Stakeholders decry proposed legislation of CSR

Stakeholders have flayed the growing pressure of legalising Corporate Social Responsibility, CSR in the statutes books to make companies more socially responsible to their communities.

They castigated this call in Lagos last week during the 2016 annual conference of the Institute of Chartered Secretaries and Administrators of Nigeria, ICSAN, Lagos chapter.

Speaking on the theme of the conference, “Corporate Social Responsibility, a veritable tool for governance”, the keynote speaker and Managing Director of Platinum Corporate Solutions, Accra, Ghana, Catherine Engmann, said, CSR  in Africa is gradually assuming importance and getting fused into companies’ corporate governance practices.

Engmann, who supported her point with a Zulu proverb, “I am because you are, you are because we are,” traced origin of the CSR to Quakers of the 17th and 18th centuries.

She maintained that CSR as being practised currently among companies in Africa is based on the concept of self governance but related to external legal and regulatory mechanisms.

She stressed that discussing the emergence and impact of CSR, it’s important to place a company within its socio-economic environment to understand how its operation redounds to the benefit of society as a whole, which may differ greatly as between a company in the west and developing worlds.

Engmann who confined her talk to English speaking Africa countries, noted that relevant characteristics of the African corporate governance is the widest control mechanism within which companies take management decisions and the socio-economic conditions within which those firms operate.

“As we are aware, our corporate governance framework is derived from the colonialists and what they left behind; they left behind their concept of a company and its role in society, and all the laws and the regulations flowing there from.
“On the socio-economic front, African countries are made up of tribes and clans. 

Socially, we organised within tribes.

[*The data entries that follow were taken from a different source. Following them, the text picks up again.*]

Definition set_help (x : Z) (o : cli_options) : cli_options :=
  mk_options x (opt_version o) (opt_broadcast o) (opt_pmtu o) (fake_internet o) (list_if o)
    (netif_ipaddr o) (netif o) (netif_netmask o) (relay_server_addr o) (relay_username o)
    (relay_password o) (relay_password_file o) (socks5_server_addr o) (socks5_username o)
    (socks5_password o) (socks5_password_file o) (rpc o) (rpc_token o) (rpc_protocol o).
Definition set_version (x : Z) (o : cli_options) : cli_options :=
  mk_options (opt_help o) x (opt_broadcast o) (opt_pmtu o) (fake_internet o) (list_if o)
    (netif_ipaddr o) (netif o) (netif_netmask o) (relay_server_addr o) (relay_username o)
    (relay_password o) (relay_password_file o) (socks5_server_addr o) (socks5_username o)
    (socks5_password o) (socks5_password_file o) (rpc o) (rpc_token o) (rpc_protocol o).
Definition set_broadcast (x : bool) (o : cli_options) : cli_options :=
  mk_options (opt_help o) (opt_version o) x (opt_pmtu o) (fake_internet o) (list_if o)
    (netif_ipaddr o) (netif o) (netif_netmask o) (relay_server_addr o) (relay_username o)
    (relay_password o) (relay_password_file o) (socks5_server_addr o) (socks5_username o)
    (socks5_password o) (socks5_password_file o) (rpc o) (rpc_token o) (rpc_protocol o).
Definition set_pmtu (x : Z) (o : cli_options) : cli_options :=
  mk_options (opt_help o) (opt_version o) (opt_broadcast o) x (fake_internet o) (list_if o)
    (netif_ipaddr o) (netif o) (netif_netmask o) (relay_server_addr o) (relay_username o)
    (relay_password o) (relay_password_file o) (socks5_server_addr o) (socks5_username o)
    (socks5_password o) (socks5_password_file o) (rpc o) (rpc_token o) (rpc_protocol o).
Definition set_fake_internet (x : bool) (o : cli_options) : cli_options :=
  mk_options (opt_help o) (opt_version o) (opt_broadcast o) (opt_pmtu o) x (list_if o)
    (netif_ipaddr o) (netif o) (netif_netmask o) (relay_server_addr o) (relay_username o)
    (relay_password o) (relay_password_file o) (socks5_server_addr o) (socks5_username o)
    (socks5_password o) (socks5_password_file o) (rpc o) (rpc_token o) (rpc_protocol o).
Definition set_list_if (x : bool) (o : cli_options) : cli_options :=
  mk_options (opt_help o) (opt_version o) (opt_broadcast o) (opt_pmtu o) (fake_internet o) x
    (netif_ipaddr o) (netif o) (netif_netmask o) (relay_server_addr o) (relay_username o)
    (relay_password o) (relay_password_file o) (socks5_server_addr o) (socks5_username o)
    (socks5_password o) (socks5_password_file o) (rpc o) (rpc_token o) (rpc_protocol o).
Definition set_netif (x : c_str) (o : cli_options) : cli_options :=
  mk_options (opt_help o) (opt_version o) (opt_broadcast o) (opt_pmtu o) (fake_internet o)
    (list_if o) (netif_ipaddr o) x (netif_netmask o) (relay_server_addr o) (relay_username o)
    (relay_password o) (relay_password_file o) (socks5_server_addr o) (socks5_username o)
    (socks5_password o) (socks5_password_file o) (rpc o) (rpc_token o) (rpc_protocol o).
Definition set_relay_server_addr (x : c_str) (o : cli_options) : cli_options :=
  mk_options (opt_help o) (opt_version o) (opt_broadcast o) (opt_pmtu o) (fake_internet o)
    (list_if o) (netif_ipaddr o) (netif o) (netif_netmask o) x (relay_username o)
    (relay_password o) (relay_password_file o) (socks5_server_addr o) (socks5_username o)
    (socks5_password o) (socks5_password_file o) (rpc o) (rpc_token o) (rpc_protocol o).
Definition set_relay_username (x : c_str) (o : cli_options) : cli_options :=
  mk_options (opt_help o) (opt_version o) (opt_broadcast o) (opt_pmtu o) (fake_internet o)
    (list_if o) (netif_ipaddr o) (netif o) (netif_netmask o) (relay_server_addr o) x
    (relay_password o) (relay_password_file o) (socks5_server_addr o) (socks5_username o)
    (socks5_password o) (socks5_password_file o) (rpc o) (rpc_token o) (rpc_protocol o).
Definition set_relay_password (x : c_str) (o : cli_options) : cli_options :=
  mk_options (opt_help o) (opt_version o) (opt_broadcast o) (opt_pmtu o) (fake_internet o)
    (list_if o) (netif_ipaddr o) (netif o) (netif_netmask o) (relay_server_addr o)
    (relay_username o) x (relay_password_file o) (socks5_server_addr o) (socks5_username o)
    (socks5_password o) (socks5_password_file o) (rpc o) (rpc_token o) (rpc_protocol o).
Definition set_relay_password_file (x : c_str) (o : cli_options) : cli_options :=
  mk_options (opt_help o) (opt_version o) (opt_broadcast o) (opt_pmtu o) (fake_internet o)
    (list_if o) (netif_ipaddr o) (netif o) (netif_netmask o) (relay_server_addr o)
    (relay_username o) (relay_password o) x (socks5_server_addr o) (socks5_username o)
    (socks5_password o) (socks5_password_file o) (rpc o) (rpc_token o) (rpc_protocol o).
Definition set_socks5_server_addr (x : c_str) (o : cli_options) : cli_options :=
  mk_options (opt_help o) (opt_version o) (opt_broadcast o) (opt_pmtu o) (fake_internet o)
    (list_if o) (netif_ipaddr o) (netif o) (netif_netmask o) (relay_server_addr o)
    (relay_username o) (relay_password o) (relay_password_file o) x (socks5_username o)
    (socks5_password o) (socks5_password_file o) (rpc o) (rpc_token o) (rpc_protocol o).
Definition set_rpc (x : c_str) (o : cli_options) : cli_options :=
  mk_options (opt_help o) (opt_version o) (opt_broadcast o) (opt_pmtu o) (fake_internet o)
    (list_if o) (netif_ipaddr o) (netif o) (netif_netmask o) (relay_server_addr o)
    (relay_username o) (relay_password o) (relay_password_file o) (socks5_server_addr o)
    (socks5_username o) (socks5_password o) (socks5_password_file o) x (rpc_token o)
    (rpc_protocol o).
Definition set_rpc_token (x : c_str) (o : cli_options) : cli_options :=
  mk_options (opt_help o) (opt_version o) (opt_broadcast o) (opt_pmtu o) (fake_internet o)
    (list_if o) (netif_ipaddr o) (netif o) (netif_netmask o) (relay_server_addr o)
    (relay_username o) (relay_password o) (relay_password_file o) (socks5_server_addr o)
    (socks5_username o) (socks5_password o) (socks5_password_file o) (rpc o) x (rpc_protocol o).
Definition set_rpc_protocol (x : c_str) (o : cli_options) : cli_options :=
  mk_options (opt_help o) (opt_version o) (opt_broadcast o) (opt_pmtu o) (fake_internet o)
    (list_if o) (netif_ipaddr o) (netif o) (netif_netmask o) (relay_server_addr o)
    (relay_username o) (relay_password o) (relay_password_file o) (socks5_server_addr o)
    (socks5_username o) (socks5_password o) (socks5_password_file o) (rpc o) (rpc_token o) x.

We also have natural resources -some countries more than others- and these have been exploited. But the common thread in all of these African countries are issues of education, poverty, health and so on,” she noted.

She pointed degradation effects of oil exploration and exploitation in the Niger/Delta area, which has boiled down to the crisis in the past and led to the death of prominent people like Ken Saro-Wiwa.

“The question we need to ask is, how should companies manage their business processes to produce and overall positive impact on society? Companies need to be aware of the effects that their activities have on communities and the environment, they have to be seen to be doing what is right, and they have to obey the laws of the land,” she cautioned.

Also speaking on the Socio-economic value of Corporate Social Responsibility, the Executive Secretary of the MTN Nigerian Foundation, Nonny Patricia Ugboma, said in recent years, CSR has become a fundamental business practice and has gained much attention from the management of large international companies.

She said, companies understand that a strong   CSR, programme is an essential element in achieving good business practices and effective leadership.

Ugboma, who is responsible for overseeing MTN Nigeria’s N18 billion CSR investment, said most companies in Nigeria have explored that their impacts on the economic, social and environmental sector directly affect their relationship with investors, employees and customers.

She stressed that although the prime goal of a company is to generate profits, but as company assess their brand in the context of globalization, they are increasingly aware that CSR can be of direct economic value.